Among the lines below, restate word for word only those from the line with "Definition demo_1 : disk" through the line with "assert (C : rtc", with both end lines kept.

Stored data entries
......

(* ===== verification/Ext4AllocTheorems.v ===== *)
(** * ext4: allocation of blocks, theorems *)
From Stdlib Require Import ZArith Lia.
From stdpp Require Import base numbers list relations.
From S2P Require Import Prelude Bytes CString Gpt Ext4Disk Ext4Map Ext4Alloc Ext4Proofs Ext4AllocProofs Ext4Blocks SmallDisk.

Implicit Types (d : Z -> list Z) (f : ext4_fs) (o : list bool) (h : list Z) (g b : Z) (s : disk) (held : list Z).

(** A client of the allocator and the blocks it holds: it takes blocks, writes the
    ones it has and gives runs of them back. *)
Inductive client : disk * list Z -> disk * list Z -> Prop :=
| client_takes s s' r held : ext4_alloc_block s = Some (s', r) -> client (s, held) (s', if r =? 0 then held else r :: held)
| client_writes s s' b l ok held : b ∈ held -> zlen l = EXT4_BLOCK_SIZE -> bytes l -> ext4_write_block b l s = Some (s', ok) -> client (s, held) (s', held)
| client_frees s s' a n held :
    0 <= n -> (forall b, span a n b -> b ∈ held) -> ext4_free_block_range a n s = Some (s', tt) ->
    client (s, held) (s', filter (fun b => negb ((a <=? b) && (b <? a + n))) held).

Definition ok_state s : Prop := alloc_ok (dev s) (fs s).

(** What holds of the state [s0] the client began in, of a later one and of the
    blocks it then has. *)
Record holds s0 s held : Prop := {
  h_ok : ok_state s;
  h_geo : geo (fs s0) (fs s);
  h_nodup : NoDup held;
  h_held b : b ∈ held -> block_of (fs s0) b /\ used (dev s0) (fs s0) b = false /\ used (dev s) (fs s) b = true;
  h_old b : block_of (fs s0) b -> used (dev s0) (fs s0) b = true ->
    used (dev s) (fs s) b = true /\ (~ fixed_block (fs s0) b -> blk (dev s) (fs s) b = blk (dev s0) (fs s0) b)
}.

Lemma runs_inv {A} (m : M A) s Q s' a : runs m s Q -> m s = Some (s', a) -> Q s' a.
Proof. by intros (s1 & a1 & E & HQ) E'; rewrite E in E'; injection E' as <- <-. Qed.

Lemma block_alloc_spec s : ok_state s ->
  runs ext4_alloc_block s (fun s' r => r = 0 /\ dev s' = dev s /\ fs s' = fs s \/ r <> 0 /\ takes (dev s) (fs s) (dev s') (fs s') r).
Proof.
  destruct s as [d o h f]; intros HA; apply runs_tail, runs_alloc_block; [done | |].
  - intros o' _ _; apply runs_ret; by left.
  - intros o' d' f' r _ T _; apply runs_ret; right; split; [| done]; intros ->; destruct (takes_not_fixed _ _ _ _ _ HA T); by left.
Qed.

Lemma free_spec s a n : ok_state s -> spare (fs s) a n ->
  runs (ext4_free_block_range a n) s (fun s' _ => releases (dev s) (fs s) (dev s') (fs s') (span a n)).
Proof. destruct s as [d o h f]; intros HA HS; apply runs_tail, runs_free_block_range; [done | done |]; intros o' d' f' _ R _; by apply runs_ret. Qed.

Lemma write_spec s b l : runs (ext4_write_block b l) s (fun s' ok => s' = mk (if ok : bool then put_blk (dev s) (fs s) b l else dev s) (oracle s') (heap s) (fs s)).
Proof. destruct s as [d o h f]; apply runs_tail, runs_write_block; intros o' _; [intros _ |]; by apply runs_ret. Qed.

Section step.
Context (s0 : disk) (A0 : ok_state s0).

Lemma held_block s held b : holds s0 s held -> b ∈ held -> blkno b /\ ~ fixed_block (fs s0) b.
Proof.
  intros H Hb; destruct (h_held _ _ _ H b Hb) as (B & F & _); split; [by apply (blkno_of (fs s0)); [apply A0 |] |].
  intros Hx; apply (a_fixed _ _ A0) in Hx; congruence.
Qed.

Lemma take_keeps s held s' r : holds s0 s held -> takes (dev s) (fs s) (dev s') (fs s') r -> holds s0 s' (r :: held).
Proof.
  intros H T; pose proof H as [A G N HH HO]; pose proof T as [A' G' B F U [_ D]]; assert (BB : forall b, block_of (fs s0) b <-> block_of (fs s) b) by (intros b; unfold block_of; by rewrite (g_groups _ _ G)).
  split; [done | by eapply geo_trans | | |].
  - apply NoDup_cons; split; [| done]; intros Hr; destruct (HH r Hr) as (_ & _ & E); congruence.
  - intros b [-> | Hb]%elem_of_cons; [| destruct (HH b Hb) as (B1 & B2 & B3); split; [done |]; split; [done |]; rewrite U, B3 by (by apply BB); apply orb_true_r].
    split; [by apply BB |]; split; [| rewrite U by done; by rewrite Z.eqb_refl].
    destruct (used (dev s0) (fs s0) r) eqn:E; [| done]; destruct (HO r ltac:(by apply BB) E); congruence.
  - intros b Hb Hu; destruct (HO b Hb Hu) as [O1 O2]; split; [rewrite U, O1 by (by apply BB); apply orb_true_r |]; intros Hx; rewrite <- (O2 Hx), (blk_geo _ _ _ _ G').
    apply D; [by apply (blkno_of (fs s0)); [apply A0 |] |]; intros [Hf | ->]; [| congruence]; by apply Hx, (fixed_geo (fs s0) (fs s)).
Qed.

Lemma write_keeps s held b l : holds s0 s held -> b ∈ held -> zlen l = EXT4_BLOCK_SIZE -> bytes l ->
  forall o, holds s0 (mk (put_blk (dev s) (fs s) b l) o (heap s) (fs s)) held.
Proof.
  intros H Hb Hl Hy o; pose proof H as [A G N HH HO]; destruct (held_block s held b H Hb) as [Bn Bx].
  assert (Bx' : ~ fixed_block (fs s) b) by (intros X; by apply Bx, (fixed_geo (fs s0) (fs s))).
  assert (S : same_but (dev s) (put_blk (dev s) (fs s) b l) (fs s) (eq b)) by (apply same_put; try done; apply A).
  assert (NB : forall g, 0 <= g < n_groups (fs s) -> b <> bg_block_bitmap_lo (fs s) g) by (intros g Hg ->; apply Bx'; right; right; by exists g).
  assert (U : forall x, block_of (fs s0) x -> used (put_blk (dev s) (fs s) b l) (fs s) x = used (dev s) (fs s) x)
    by (intros x Hx; eapply (used_same _ _ _ _ _ A S NB); unfold block_of in *; by rewrite (g_groups _ _ G)).
  split; cbn [dev fs]; [by eapply alloc_same | done | done | |].
  - intros x Hx; rewrite U by (by apply HH); by apply HH.
  - intros x Hx Hu; rewrite U by done; destruct (HO x Hx Hu) as [O1 O2]; split; [done |]; intros Hf; rewrite <- (O2 Hf).
    apply S; [by apply (blkno_of (fs s0)); [apply A0 |] |]; intros ->; destruct (HH x Hb) as (_ & E & _); congruence.
Qed.

Lemma free_keeps s held s' a n : holds s0 s held -> (forall b, span a n b -> b ∈ held) ->
  releases (dev s) (fs s) (dev s') (fs s') (span a n) -> holds s0 s' (filter (fun b => negb ((a <=? b) && (b <? a + n))) held).
Proof.
  intros H HS R; pose proof H as [A G N HH HO]; pose proof R as [A' G' K NN [_ D]].
  assert (BB : forall b, block_of (fs s0) b <-> block_of (fs s) b) by (intros b; unfold block_of; by rewrite (g_groups _ _ G)).
  split; [done | by eapply geo_trans | by apply NoDup_filter | |].
  - intros b [Hb Hin]%list_elem_of_filter; destruct (HH b Hin) as (B1 & B2 & B3); split; [done |]; split; [done |]; rewrite K; [done | by apply BB |].
    unfold span; destruct (Z.leb_spec a b), (Z.ltb_spec b (a + n)); try done; lia.
  - intros b Hb Hu; destruct (HO b Hb Hu) as [O1 O2]; split.
    + rewrite K; [done | by apply BB |]; intros Hs; destruct (HH b (HS b Hs)) as (_ & E & _); congruence.
    + intros Hf; rewrite <- (O2 Hf), (blk_geo _ _ _ _ G'); apply D; [by apply (blkno_of (fs s0)); [apply A0 |] |]; intros X; by apply Hf, (fixed_geo (fs s0) (fs s)).
Qed.

Lemma spare_held s held a n : holds s0 s held -> 0 <= n -> (forall b, span a n b -> b ∈ held) -> n = 0 \/ spare (fs s) a n.
Proof.
  intros H Hn HS; destruct (decide (n = 0)) as [| Hne]; [by left | right].
  assert (B : forall b, span a n b -> block_of (fs s) b) by (intros b Hb; unfold block_of; rewrite (g_groups _ _ (h_geo _ _ _ H)); by apply (h_held _ _ _ H), HS).
  pose proof (B a ltac:(unfold span; lia)) as B1; pose proof (B (a + n - 1) ltac:(unfold span; lia)) as B2; unfold block_of in *.
  repeat split; try lia; intros b Hx Hs; destruct (held_block s held b H (HS b Hs)) as [_ X]; by apply X, (fixed_geo (fs s0) (fs s)), Hx; apply H.
Qed.

Lemma client_keeps s held s' held' : client (s, held) (s', held') -> holds s0 s held -> holds s0 s' held'.
Proof.
  intros C H; inversion C as [? ? r ? E | ? ? b l ok ? Hb Hl Hy E | ? ? a n ? Hn Hs E]; subst; clear C.
  - apply (runs_inv _ _ _ _ _ (block_alloc_spec s (h_ok _ _ _ H))) in E; destruct E as [(-> & Ed & Ef) | [Hr T]].
    + destruct H; split; unfold ok_state in *; rewrite ?Ed, ?Ef; done.
    + destruct (Z.eqb_spec r 0); [done |]; by apply (take_keeps s).
  - apply (runs_inv _ _ _ _ _ (write_spec s b l)) in E; rewrite E; destruct ok; [by apply write_keeps | by destruct H].
  - destruct (spare_held s held a n H Hn Hs) as [-> | HS].
    + unfold ext4_free_block_range in E; cbn in E; injection E as <-; replace (filter _ held) with held; [done |].
      clear; induction held as [| b l IH]; [done |]; rewrite filter_cons; destruct (decide _) as [| Hn]; [by f_equal |].
      destruct Hn; destruct (Z.leb_spec a b), (Z.ltb_spec b (a + 0)); try done; lia.
    + apply (runs_inv _ _ _ _ _ (free_spec s a n (h_ok _ _ _ H) HS)) in E; by apply (free_keeps s).
Qed.

Lemma holds_start : holds s0 s0 [].
Proof. split; try done; [constructor | by intros b ?%not_elem_of_nil]. Qed.

Lemma clients_keep s held : rtc client (s0, []) (s, held) -> holds s0 s held.
Proof.
  intros H; remember (s, held) as y eqn:Ey; revert s held Ey; pattern y; eapply rtc_ind_r; [| | exact H].
  - by intros s held [= <- <-]; apply holds_start.
  - intros [s1 held1] z _ C IH s held ->; by eapply client_keeps, IH.
Qed.
End step.

(** ** Properties *)

(** C8: Blocks are handed out once. However a client of the allocator has taken
    blocks, written them and given runs of them back, and whichever transfers and
    allocations failed on the way: the blocks it holds are different blocks of
    the partition, free when it began and marked used now; a block that was in
    use before is still marked used and, bitmaps and counters apart, holds what it
    did; every group's counter is the number of clear bits in its bitmap; and the
    next request comes back, with a block unless every group is full or a
    transfer failed. *)
Theorem blocks_handed_out_once s0 s held :
  ok_state s0 -> rtc client (s0, []) (s, held) ->
  holds s0 s held /\
  exists s' r, ext4_alloc_block s = Some (s', r) /\ (r <> 0 -> r ∉ held) /\
    (r = 0 -> oracle s = [] -> forall g, 0 <= g < n_groups (fs s) -> bg_free_blocks_count_lo (fs s) g = 0).
Proof.
  intros A0 HC; pose proof (clients_keep s0 A0 s held HC) as H; split; [done |]; pose proof (h_ok _ _ _ H) as A; destruct s as [d o h f].
  assert (R : runs ext4_alloc_block (mk d o h f) (fun _ r => (r <> 0 -> r ∉ held) /\ (r = 0 -> o = [] -> forall g, 0 <= g < n_groups f -> bg_free_blocks_count_lo f g = 0))).
  { apply runs_tail, runs_alloc_block; [done | intros o' _ Z; apply runs_ret; split; [done |] | intros o' d' f' r _ T _; apply runs_ret; split].
    - intros _ Ho g Hg; rewrite (a_counts d f A g Hg); by apply Z.
    - intros _ Hin; destruct (h_held _ _ _ H r Hin) as (_ & _ & E); pose proof (t_free _ _ _ _ _ T) as T'; cbn in E; congruence.
    - intros ->; destruct (takes_not_fixed _ _ _ _ _ A T); by left. }
  destruct R as (s' & r & E & Q); by exists s', r.
Qed.

(** Two blocks taken, one written, one given back. *)
Definition demo_block_1 : list Z := replicate 4096 7.
Definition demo_1 : disk := after ext4_alloc_block demo.
Definition demo_2 : disk := after ext4_alloc_block demo_1.
Definition demo_3 : disk := after (ext4_write_block 70 demo_block_1) demo_2.
Definition demo_4 : disk := after (ext4_free_block_range 71 1) demo_3.

Lemma blocks_handed_out_once_witness :
  rtc client (demo, []) (demo_4, [70]) /\ holds demo demo_4 [70] /\
  exists s' r, ext4_alloc_block demo_4 = Some (s', r) /\ (r <> 0 -> r ∉ [70]) /\
    (r = 0 -> oracle demo_4 = [] -> forall g, 0 <= g < n_groups (fs demo_4) -> bg_free_blocks_count_lo (fs demo_4) g = 0).
Proof.
  assert (C : rtc client (demo, []) (demo_4, [70])).
  { apply (rtc_l _ _ (demo_1, [70])); [refine (client_takes demo demo_1 70 [] (result_after ext4_alloc_block demo 70 _)); vm_compute; reflexivity |].
    apply (rtc_l _ _ (demo_2, [71; 70])); [refine (client_takes demo_1 demo_2 71 [70] (result_after ext4_alloc_block demo_1 71 _)); vm_compute; reflexivity |].
    apply (rtc_l _ _ (demo_3, [71; 70])).
    { apply (client_writes demo_2 demo_3 70 demo_block_1 true); [by right; left | reflexivity | apply bytes_forallb; vm_compute; reflexivity | refine (result_after (ext4_write_block 70 demo_block_1) demo_2 true _); vm_compute; reflexivity]. }
    apply rtc_once; apply (client_frees demo_3 demo_4 71 1 [71; 70]); [lia | intros b Hb; replace b with 71 by (unfold span in Hb; lia); by left | refine (result_after (ext4_free_block_range 71 1) demo_3 tt _); vm_compute; reflexivity]. }
  split; [exact C |]; exact (blocks_handed_out_once demo demo_4 [70] demo_alloc_ok C).
Defined.

(** A block taken and given back. When no transfer and no allocation fails
    and some group counts a free block, [ext4_alloc_block] returns the number of a
    block that was free, marks this one and no other, zeroes it and leaves the
    other blocks as they were, bitmaps and counters apart; giving it back with
    [ext4_free_block_range] restores every bitmap and every group's counter. *)
Theorem block_taken_and_given_back s g :
  ok_state s -> oracle s = [] -> 0 <= g < n_groups (fs s) -> bg_free_blocks_count_lo (fs s) g <> 0 ->
  exists s1 r s2, ext4_alloc_block s = Some (s1, r) /\ ext4_free_block_range r 1 s1 = Some (s2, tt) /\
    takes (dev s) (fs s) (dev s1) (fs s1) r /\ blk (dev s1) (fs s1) r = zeroes EXT4_BLOCK_SIZE /\
    ok_state s2 /\ same_but (dev s) (dev s2) (fs s) (fun b => fixed_block (fs s) b \/ b = r) /\
    forall i, 0 <= i < n_groups (fs s) ->
      bm (dev s2) (fs s2) i = bm (dev s) (fs s) i /\ bg_free_blocks_count_lo (fs s2) i = bg_free_blocks_count_lo (fs s) i.
Proof.
  destruct s as [d o h f]; intros A Ho Hg Hfree; cbn in Ho, Hg, Hfree; assert (R : runs ext4_alloc_block (mk d o h f)
    (fun s1 r => oracle s1 = [] /\ takes d f (dev s1) (fs s1) r /\ blk (dev s1) (fs s1) r = zeroes EXT4_BLOCK_SIZE)).
  { apply runs_tail, runs_alloc_block; [done | intros o' _ Z; rewrite (a_counts d f A g Hg) in Hfree; by destruct (Hfree (Z Ho g Hg)) |].
    intros o' d' f' r C T E; apply runs_ret; split; [by apply C | by split; [| apply E]]. }
  destruct R as ([d1 o1 h1 f1] & r & E1 & Ho1 & T & Z1); cbn in Ho1, T, Z1; pose proof T as [A1 G1 B1 F1 U1 D1].
  assert (S1 : spare f1 r 1).
  { pose proof (takes_not_fixed _ _ _ _ _ A T) as Hx; unfold block_of in B1; repeat split; rewrite ?(g_groups _ _ G1); try lia.
    intros b Hb Hs; apply (fixed_geo f f1) in Hb; [| done]; unfold span in Hs; by replace b with r in Hb by lia. }
  assert (R : runs (ext4_free_block_range r 1) (mk d1 o1 h1 f1)
    (fun s2 _ => releases d1 f1 (dev s2) (fs s2) (span r 1) /\ used (dev s2) (fs s2) r = false)).
  { apply runs_tail, runs_free_block_range; [done | done |]; intros o' d' f' _ Rl E; apply runs_ret; split; [done | apply E; [done | unfold span; lia]]. }
  destruct R as (s2 & [] & E2 & Rl & Z2); pose proof Rl as [A2 G2 K2 N2 D2].
  assert (U : forall b, block_of f b -> used (dev s2) (fs s2) b = used d f b).
  { intros b Hb; destruct (decide (b = r)) as [-> | Hne]; [congruence |].
    rewrite K2, U1 by (try (unfold span; lia); unfold block_of in *; rewrite ?(g_groups _ _ G1); done); by destruct (Z.eqb_spec b r). }
  exists (mk d1 o1 h1 f1), r, s2; do 4 (split; [done |]); split; [done |]; split.
  - eapply same_trans; [exact D1 |]; apply (same_geo _ _ f f1) in D2; [| done]; eapply same_weaken; [| exact D2]; intros b Hb; left; by apply (fixed_geo f f1).
  - intros i Hi; apply same_used_bm; try done; by eapply geo_trans.
Qed.

Lemma block_taken_and_given_back_witness :
  bg_free_blocks_count_lo demo_fs 0 = 130 /\
  exists s1 r s2, ext4_alloc_block demo = Some (s1, r) /\ ext4_free_block_range r 1 s1 = Some (s2, tt) /\
    takes demo_dev demo_fs (dev s1) (fs s1) r /\ blk (dev s1) (fs s1) r = zeroes EXT4_BLOCK_SIZE /\
    ok_state s2 /\ same_but demo_dev (dev s2) demo_fs (fun b => fixed_block demo_fs b \/ b = r) /\
    forall i, 0 <= i < n_groups demo_fs ->
      bm (dev s2) (fs s2) i = bm demo_dev demo_fs i /\ bg_free_blocks_count_lo (fs s2) i = bg_free_blocks_count_lo demo_fs i.
Proof.
  split; [reflexivity |]; refine (block_taken_and_given_back demo 0 demo_alloc_ok eq_refl _ _); [split; [lia | reflexivity] | vm_compute; discriminate].
Defined.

......

● Completed exercise
Definition demo_1 : disk := after ext4_alloc_block demo.
Definition demo_2 : disk := after ext4_alloc_block demo_1.
Definition demo_3 : disk := after (ext4_write_block 70 demo_block_1) demo_2.
Definition demo_4 : disk := after (ext4_free_block_range 71 1) demo_3.

Lemma blocks_handed_out_once_witness :
  rtc client (demo, []) (demo_4, [70]) /\ holds demo demo_4 [70] /\
  exists s' r, ext4_alloc_block demo_4 = Some (s', r) /\ (r <> 0 -> r ∉ [70]) /\
    (r = 0 -> oracle demo_4 = [] -> forall g, 0 <= g < n_groups (fs demo_4) -> bg_free_blocks_count_lo (fs demo_4) g = 0).
Proof.
  assert (C : rtc client (demo, []) (demo_4, [70])).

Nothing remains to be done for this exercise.